While I have ridden while on my meds (currently Oxycontin, Vicodin, Valium, Neurontin, Trazadone, and Cymbalta - thanks to fibro, raynaud’s, chronic back pain, 4 low back fusions, and depression) with fairly few noticeable side effects, it’s the getting to and from the barn that are a problem for me.
To take enough meds to be able to ride comfortably, it’s really best if I have someone who can drive me to the barn. It’s an hour ride one way, and if I take my meds right before leaving the house, I’m usually feeling pretty good by the time I get to the barn so that I can tack up and have a nice, 20-30 minute walk/trot/maybe a little cantering ride.
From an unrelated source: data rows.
(** X9. The round trip of the seed does not depend on its alphabet: after
    a decrypt-seed that succeeds with any text [h] free of whitespace
    (uppercase hexadecimal, say), the handlers read back exactly [h]. *)
Theorem whitespace_free_seed_round_trip
        (body : DecryptSeedRequest) (w : World)
        (key : PrivateKey) (h : string) :
  load_private_key key_file = Ok key ->
  decrypt_seed (encrypted_seed body) key = Ok h ->
  no_space h = true ->
  seed_writable w = true ->
  seed_readable w = true ->
  fst (read_seed (snd (decrypt_seed_endpoint body w))) = Ok h.
Proof.
  intros Hkey Hdec Hh Hwr Hrd; run_handlers.
  rewrite Hkey; cbn beta iota.
  rewrite Hdec; cbn -[strip universal_newlines append].
  rewrite Hwr; cbn -[strip universal_newlines append].
  rewrite Hrd; cbn -[strip universal_newlines append].
  rewrite universal_newlines_no_space by assumption.
  unfold strip; now rewrite rstrip_no_space, lstrip_no_space.
Qed.

(** *** A seed file that holds whitespace only *)

Lemma all_space_universal_newlines_bounded (n : nat) (s : string) :
  (String.length s <= n)%nat ->
  all_space s = true -> all_space (universal_newlines s) = true.
Proof.
  revert s; induction n as [|n IH]; intros [|c r] Hlen Hs;
    try reflexivity; simpl in Hlen; [lia|].
  simpl in Hs; apply andb_prop in Hs as [Hc Hr].
  simpl universal_newlines.
  destruct (Ascii.eqb c cr).
  - destruct r as [|d r']; [reflexivity|].
    simpl in Hr; apply andb_prop in Hr as [Hd Hr'].
    destruct (Ascii.eqb d lf).
    + change (all_space (universal_newlines r') = true).
      apply IH; [simpl in Hlen; lia | exact Hr'].
    + change (all_space (universal_newlines (String d r')) = true).
      apply IH; [simpl in *; lia | simpl; now rewrite Hd, Hr'].
  - simpl; rewrite Hc; apply IH; [lia | exact Hr].
Qed.

Lemma strip_blank_file (text : string) :
  all_space text = true -> strip (universal_newlines text) = EmptyString.
Proof.
  intros H; apply MainProps.strip_all_space.
  now apply (all_space_universal_newlines_bounded (String.length text)).
Qed.

(** X10. A seed file that exists but is empty or holds whitespace only is
    not taken for a missing seed: generate-2fa hands the empty string to
    [generate_totp_code] and answers with what comes of it. *)
Theorem blank_seed_file_reaches_engine (w : World) (text : string) :
  seed_file w = Some text ->
  seed_readable w = true ->
  all_space text = true ->
  fst (generate_2fa w)
  = match generate_totp_code "", seconds_remaining_in_period 30 with
    | Ok c, Ok valid_for => Ok (CodeResponse c valid_for)
    | _, _ => Err (mkHTTPException 500 "Error generating TOTP")
    end.
Proof.
  intros Hfile Hrd Hblank; run_handlers.
  cbn -[strip universal_newlines].
  rewrite Hfile, Hrd; cbn -[strip universal_newlines].
  rewrite (strip_blank_file text Hblank).
  destruct (generate_totp_code ""); [|reflexivity].
  destruct (seconds_remaining_in_period 30); reflexivity.
Qed.

(** *** Sequences of requests *)

Lemma handle_keeps_presence (request : Request) (w : World) :
  seed_file w <> None -> seed_file (snd (handle request w)) <> None.
Proof.
  intros Hfile; destruct request; run_handlers; split_calls;
    cbn; congruence.
Qed.

Lemma handle_finds_seed (request : Request) (w : World) :
  seed_file w <> None -> fst (handle request w) <> Err seed_missing.
Proof.
  intros Hfile; destruct request; run_handlers; split_calls;
    cbn; try discriminate; congruence.
Qed.

End HandlerFacts.

(** X11. No request removes the seed file: once it exists it exists after
    any sequence of requests, failed ones included, and none of them is
    answered [500, "Seed not decrypted yet"]. *)
Theorem seed_stays_present
        (requests : list (Collaborators * Request)) (w : World) :
  seed_file w <> None ->
  seed_file (snd (serve requests w)) <> None
  /\ ~ In (Err seed_missing) (fst (serve requests w)).
Proof.
  revert w; induction requests as [|[C request] rest IH]; intros w Hfile.
  - split; [exact Hfile | intros []].
  - simpl.
    pose proof (handle_keeps_presence (C := C) request w Hfile) as Hnext.
    pose proof (handle_finds_seed (C := C) request w Hfile) as Hanswer.
    destruct (handle request w) as [answer w'].
    specialize (IH w' Hnext).
    destruct (serve rest w') as [answers w'']; simpl in *.
    destruct IH as [IHfile IHanswers]; split; [exact IHfile|].
    intros [Hhere | Hlater]; [now apply Hanswer | now apply IHanswers].
Qed.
However, I don’t feel completely comfortable driving myself during that first hour after taking the meds (part freeway, part twisty-turny back roads). While I’m certainly not what I would consider ‘severely impaired’, I also know that my reflexes/judgement are not quite what they should be while operating a motor vehicle (hence all the warnings on all of the bottles to “not operate heavy machinery while taking this medication”).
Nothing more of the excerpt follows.